━━━ DATASET EXCERPTS ━━━

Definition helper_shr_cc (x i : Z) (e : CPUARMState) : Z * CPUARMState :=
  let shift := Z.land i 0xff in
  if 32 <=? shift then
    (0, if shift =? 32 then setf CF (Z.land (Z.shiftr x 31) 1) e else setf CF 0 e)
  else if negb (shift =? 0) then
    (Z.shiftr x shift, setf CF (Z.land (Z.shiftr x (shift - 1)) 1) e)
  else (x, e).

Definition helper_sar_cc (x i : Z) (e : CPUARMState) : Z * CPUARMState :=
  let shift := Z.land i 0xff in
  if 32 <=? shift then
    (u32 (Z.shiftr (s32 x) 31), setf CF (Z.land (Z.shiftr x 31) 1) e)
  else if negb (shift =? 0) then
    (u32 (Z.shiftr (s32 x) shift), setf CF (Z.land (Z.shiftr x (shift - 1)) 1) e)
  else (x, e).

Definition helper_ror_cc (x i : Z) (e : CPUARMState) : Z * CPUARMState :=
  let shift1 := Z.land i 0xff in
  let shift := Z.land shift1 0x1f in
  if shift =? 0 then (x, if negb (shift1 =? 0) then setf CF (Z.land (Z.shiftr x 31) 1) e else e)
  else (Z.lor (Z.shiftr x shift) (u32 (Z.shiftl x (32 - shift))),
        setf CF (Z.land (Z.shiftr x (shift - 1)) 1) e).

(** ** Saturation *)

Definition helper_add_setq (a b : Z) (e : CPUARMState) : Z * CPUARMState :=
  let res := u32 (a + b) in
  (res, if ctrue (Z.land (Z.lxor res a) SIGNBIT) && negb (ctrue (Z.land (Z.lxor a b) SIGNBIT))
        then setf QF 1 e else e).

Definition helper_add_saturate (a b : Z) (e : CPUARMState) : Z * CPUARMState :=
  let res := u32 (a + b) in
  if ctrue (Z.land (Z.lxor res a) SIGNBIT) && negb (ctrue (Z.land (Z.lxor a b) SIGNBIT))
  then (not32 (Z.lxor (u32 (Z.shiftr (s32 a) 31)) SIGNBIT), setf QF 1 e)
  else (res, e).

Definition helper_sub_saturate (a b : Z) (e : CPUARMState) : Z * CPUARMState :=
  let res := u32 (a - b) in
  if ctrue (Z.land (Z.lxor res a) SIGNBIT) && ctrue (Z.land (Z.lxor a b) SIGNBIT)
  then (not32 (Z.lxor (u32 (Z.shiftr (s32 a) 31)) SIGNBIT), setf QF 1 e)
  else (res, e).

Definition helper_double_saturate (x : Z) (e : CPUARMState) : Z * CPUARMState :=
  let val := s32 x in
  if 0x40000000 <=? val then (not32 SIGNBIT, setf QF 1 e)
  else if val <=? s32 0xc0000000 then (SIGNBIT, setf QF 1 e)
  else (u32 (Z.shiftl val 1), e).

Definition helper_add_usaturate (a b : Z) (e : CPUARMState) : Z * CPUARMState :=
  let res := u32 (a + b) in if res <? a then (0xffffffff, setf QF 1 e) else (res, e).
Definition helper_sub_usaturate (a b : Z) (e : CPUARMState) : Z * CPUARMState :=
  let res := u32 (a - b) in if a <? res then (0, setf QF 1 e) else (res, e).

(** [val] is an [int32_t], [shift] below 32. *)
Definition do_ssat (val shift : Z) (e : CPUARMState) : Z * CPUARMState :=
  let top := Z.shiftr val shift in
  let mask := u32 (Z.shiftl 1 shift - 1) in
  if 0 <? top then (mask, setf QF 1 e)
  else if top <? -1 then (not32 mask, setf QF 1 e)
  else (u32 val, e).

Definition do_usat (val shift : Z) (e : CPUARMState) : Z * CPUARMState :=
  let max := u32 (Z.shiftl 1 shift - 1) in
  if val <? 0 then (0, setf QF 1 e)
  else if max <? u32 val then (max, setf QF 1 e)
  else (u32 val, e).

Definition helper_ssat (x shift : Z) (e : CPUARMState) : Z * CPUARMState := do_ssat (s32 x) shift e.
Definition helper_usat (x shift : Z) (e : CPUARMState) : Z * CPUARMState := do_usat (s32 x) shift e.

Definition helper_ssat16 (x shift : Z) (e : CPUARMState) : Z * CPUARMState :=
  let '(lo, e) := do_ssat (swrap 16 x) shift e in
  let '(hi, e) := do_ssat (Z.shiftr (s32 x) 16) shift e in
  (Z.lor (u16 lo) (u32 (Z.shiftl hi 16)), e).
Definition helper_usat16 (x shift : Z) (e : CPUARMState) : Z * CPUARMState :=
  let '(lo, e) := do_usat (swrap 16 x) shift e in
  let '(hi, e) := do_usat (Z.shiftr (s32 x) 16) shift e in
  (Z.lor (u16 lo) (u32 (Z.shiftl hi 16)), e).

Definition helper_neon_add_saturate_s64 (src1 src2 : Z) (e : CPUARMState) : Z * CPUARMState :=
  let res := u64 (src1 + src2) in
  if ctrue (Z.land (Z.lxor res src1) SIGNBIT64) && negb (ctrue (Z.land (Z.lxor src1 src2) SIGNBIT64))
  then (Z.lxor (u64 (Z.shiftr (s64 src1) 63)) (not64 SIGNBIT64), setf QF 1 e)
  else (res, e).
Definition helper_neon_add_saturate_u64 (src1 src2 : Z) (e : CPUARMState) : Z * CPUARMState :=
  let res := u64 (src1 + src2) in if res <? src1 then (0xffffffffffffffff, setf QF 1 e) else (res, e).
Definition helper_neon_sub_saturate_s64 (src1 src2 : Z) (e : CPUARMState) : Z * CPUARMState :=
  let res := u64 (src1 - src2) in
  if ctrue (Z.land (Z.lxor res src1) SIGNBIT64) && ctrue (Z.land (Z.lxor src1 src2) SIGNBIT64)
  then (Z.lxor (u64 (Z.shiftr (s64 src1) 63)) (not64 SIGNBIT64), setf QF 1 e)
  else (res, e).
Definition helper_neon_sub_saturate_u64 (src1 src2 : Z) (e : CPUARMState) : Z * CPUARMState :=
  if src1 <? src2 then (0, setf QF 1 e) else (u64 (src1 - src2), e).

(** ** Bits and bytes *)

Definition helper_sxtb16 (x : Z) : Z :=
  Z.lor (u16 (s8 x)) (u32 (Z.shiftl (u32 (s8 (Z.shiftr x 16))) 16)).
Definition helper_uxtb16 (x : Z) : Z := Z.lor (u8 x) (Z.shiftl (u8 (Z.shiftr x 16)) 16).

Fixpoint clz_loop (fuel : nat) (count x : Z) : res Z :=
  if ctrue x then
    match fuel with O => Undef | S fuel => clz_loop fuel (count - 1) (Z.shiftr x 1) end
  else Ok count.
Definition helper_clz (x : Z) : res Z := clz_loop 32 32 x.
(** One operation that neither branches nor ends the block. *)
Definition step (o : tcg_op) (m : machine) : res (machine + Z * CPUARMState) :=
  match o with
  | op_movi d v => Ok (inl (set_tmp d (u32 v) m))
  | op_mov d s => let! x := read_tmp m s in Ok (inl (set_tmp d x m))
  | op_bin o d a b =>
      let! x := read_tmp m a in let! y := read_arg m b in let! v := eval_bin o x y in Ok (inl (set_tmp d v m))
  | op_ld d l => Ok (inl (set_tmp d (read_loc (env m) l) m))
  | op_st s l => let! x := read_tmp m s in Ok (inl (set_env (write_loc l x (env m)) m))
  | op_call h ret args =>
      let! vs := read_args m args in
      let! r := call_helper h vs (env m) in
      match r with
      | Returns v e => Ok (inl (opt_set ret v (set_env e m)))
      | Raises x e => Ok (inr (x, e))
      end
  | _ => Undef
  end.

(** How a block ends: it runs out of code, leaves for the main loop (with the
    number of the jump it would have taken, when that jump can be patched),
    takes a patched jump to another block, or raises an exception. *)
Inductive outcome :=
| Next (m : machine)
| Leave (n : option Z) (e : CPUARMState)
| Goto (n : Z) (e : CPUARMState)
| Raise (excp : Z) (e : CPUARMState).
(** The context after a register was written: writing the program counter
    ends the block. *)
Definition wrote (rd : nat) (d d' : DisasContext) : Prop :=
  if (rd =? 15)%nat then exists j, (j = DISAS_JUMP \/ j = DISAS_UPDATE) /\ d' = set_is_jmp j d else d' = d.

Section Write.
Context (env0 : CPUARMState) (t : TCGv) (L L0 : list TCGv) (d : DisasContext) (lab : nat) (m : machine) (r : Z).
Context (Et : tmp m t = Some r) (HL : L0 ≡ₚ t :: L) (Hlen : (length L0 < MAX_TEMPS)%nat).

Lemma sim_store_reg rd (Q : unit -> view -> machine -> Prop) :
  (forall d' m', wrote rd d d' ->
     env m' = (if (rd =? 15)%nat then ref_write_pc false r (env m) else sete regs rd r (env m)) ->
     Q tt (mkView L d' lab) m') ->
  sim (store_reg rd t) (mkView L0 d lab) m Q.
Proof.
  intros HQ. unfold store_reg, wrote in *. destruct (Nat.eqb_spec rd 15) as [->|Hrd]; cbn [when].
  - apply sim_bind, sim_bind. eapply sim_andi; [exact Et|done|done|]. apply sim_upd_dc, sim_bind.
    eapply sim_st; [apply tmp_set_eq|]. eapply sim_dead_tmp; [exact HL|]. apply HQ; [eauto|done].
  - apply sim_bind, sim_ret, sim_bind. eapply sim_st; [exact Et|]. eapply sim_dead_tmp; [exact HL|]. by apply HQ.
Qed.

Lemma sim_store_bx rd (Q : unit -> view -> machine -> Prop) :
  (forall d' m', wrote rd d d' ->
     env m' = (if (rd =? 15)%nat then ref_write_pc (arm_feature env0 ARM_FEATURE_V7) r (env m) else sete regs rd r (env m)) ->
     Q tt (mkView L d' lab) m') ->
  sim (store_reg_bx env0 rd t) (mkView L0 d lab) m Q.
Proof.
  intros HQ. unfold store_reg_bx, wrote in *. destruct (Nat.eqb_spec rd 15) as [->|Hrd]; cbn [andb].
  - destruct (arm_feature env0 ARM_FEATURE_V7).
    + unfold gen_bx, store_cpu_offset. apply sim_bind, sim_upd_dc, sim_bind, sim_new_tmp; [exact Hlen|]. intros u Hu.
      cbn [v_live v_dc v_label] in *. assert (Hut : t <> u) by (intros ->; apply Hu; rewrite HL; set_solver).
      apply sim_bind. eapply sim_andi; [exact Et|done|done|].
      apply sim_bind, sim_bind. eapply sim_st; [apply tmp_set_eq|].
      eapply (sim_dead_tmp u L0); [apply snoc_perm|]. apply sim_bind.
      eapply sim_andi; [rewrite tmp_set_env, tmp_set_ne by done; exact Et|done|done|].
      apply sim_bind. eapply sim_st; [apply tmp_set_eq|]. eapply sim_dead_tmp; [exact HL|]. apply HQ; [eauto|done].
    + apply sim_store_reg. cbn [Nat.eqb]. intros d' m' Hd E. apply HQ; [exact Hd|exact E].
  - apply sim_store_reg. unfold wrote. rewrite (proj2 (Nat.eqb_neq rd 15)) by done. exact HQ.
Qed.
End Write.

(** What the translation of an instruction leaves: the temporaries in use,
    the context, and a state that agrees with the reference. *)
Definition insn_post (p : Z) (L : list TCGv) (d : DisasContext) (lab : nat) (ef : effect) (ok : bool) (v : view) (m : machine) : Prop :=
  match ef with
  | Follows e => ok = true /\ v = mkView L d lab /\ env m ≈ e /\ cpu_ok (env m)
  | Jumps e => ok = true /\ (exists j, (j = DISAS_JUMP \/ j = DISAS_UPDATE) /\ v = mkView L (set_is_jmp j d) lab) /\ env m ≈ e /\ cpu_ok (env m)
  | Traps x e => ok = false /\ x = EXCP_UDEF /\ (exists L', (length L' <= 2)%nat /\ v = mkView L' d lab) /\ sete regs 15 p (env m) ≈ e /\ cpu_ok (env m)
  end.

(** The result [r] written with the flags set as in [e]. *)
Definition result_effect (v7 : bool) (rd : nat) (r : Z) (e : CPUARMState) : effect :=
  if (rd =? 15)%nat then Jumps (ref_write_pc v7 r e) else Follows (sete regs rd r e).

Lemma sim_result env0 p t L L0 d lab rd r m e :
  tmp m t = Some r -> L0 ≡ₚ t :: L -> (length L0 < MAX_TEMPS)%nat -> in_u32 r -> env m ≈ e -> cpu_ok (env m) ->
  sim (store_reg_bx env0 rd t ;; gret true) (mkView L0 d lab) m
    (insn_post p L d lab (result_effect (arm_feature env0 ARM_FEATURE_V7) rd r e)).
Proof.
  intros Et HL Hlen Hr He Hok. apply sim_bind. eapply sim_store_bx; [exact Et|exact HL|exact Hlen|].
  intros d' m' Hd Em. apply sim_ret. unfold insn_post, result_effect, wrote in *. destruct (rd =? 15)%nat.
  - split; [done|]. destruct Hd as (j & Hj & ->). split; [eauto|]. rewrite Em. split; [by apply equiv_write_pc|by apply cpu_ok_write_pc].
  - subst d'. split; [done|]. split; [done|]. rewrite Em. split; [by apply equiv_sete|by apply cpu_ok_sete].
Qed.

━━━

(ACTION ITEM)
Going through the data above, return each line with the word "lxor".

(SOLVED PROBLEM)
  (res, if ctrue (Z.land (Z.lxor res a) SIGNBIT) && negb (ctrue (Z.land (Z.lxor a b) SIGNBIT))
  if ctrue (Z.land (Z.lxor res a) SIGNBIT) && negb (ctrue (Z.land (Z.lxor a b) SIGNBIT))
  then (not32 (Z.lxor (u32 (Z.shiftr (s32 a) 31)) SIGNBIT), setf QF 1 e)
  if ctrue (Z.land (Z.lxor res a) SIGNBIT) && ctrue (Z.land (Z.lxor a b) SIGNBIT)
  then (not32 (Z.lxor (u32 (Z.shiftr (s32 a) 31)) SIGNBIT), setf QF 1 e)
  if ctrue (Z.land (Z.lxor res src1) SIGNBIT64) && negb (ctrue (Z.land (Z.lxor src1 src2) SIGNBIT64))
  then (Z.lxor (u64 (Z.shiftr (s64 src1) 63)) (not64 SIGNBIT64), setf QF 1 e)
  if ctrue (Z.land (Z.lxor res src1) SIGNBIT64) && ctrue (Z.land (Z.lxor src1 src2) SIGNBIT64)
  then (Z.lxor (u64 (Z.shiftr (s64 src1) 63)) (not64 SIGNBIT64), setf QF 1 e)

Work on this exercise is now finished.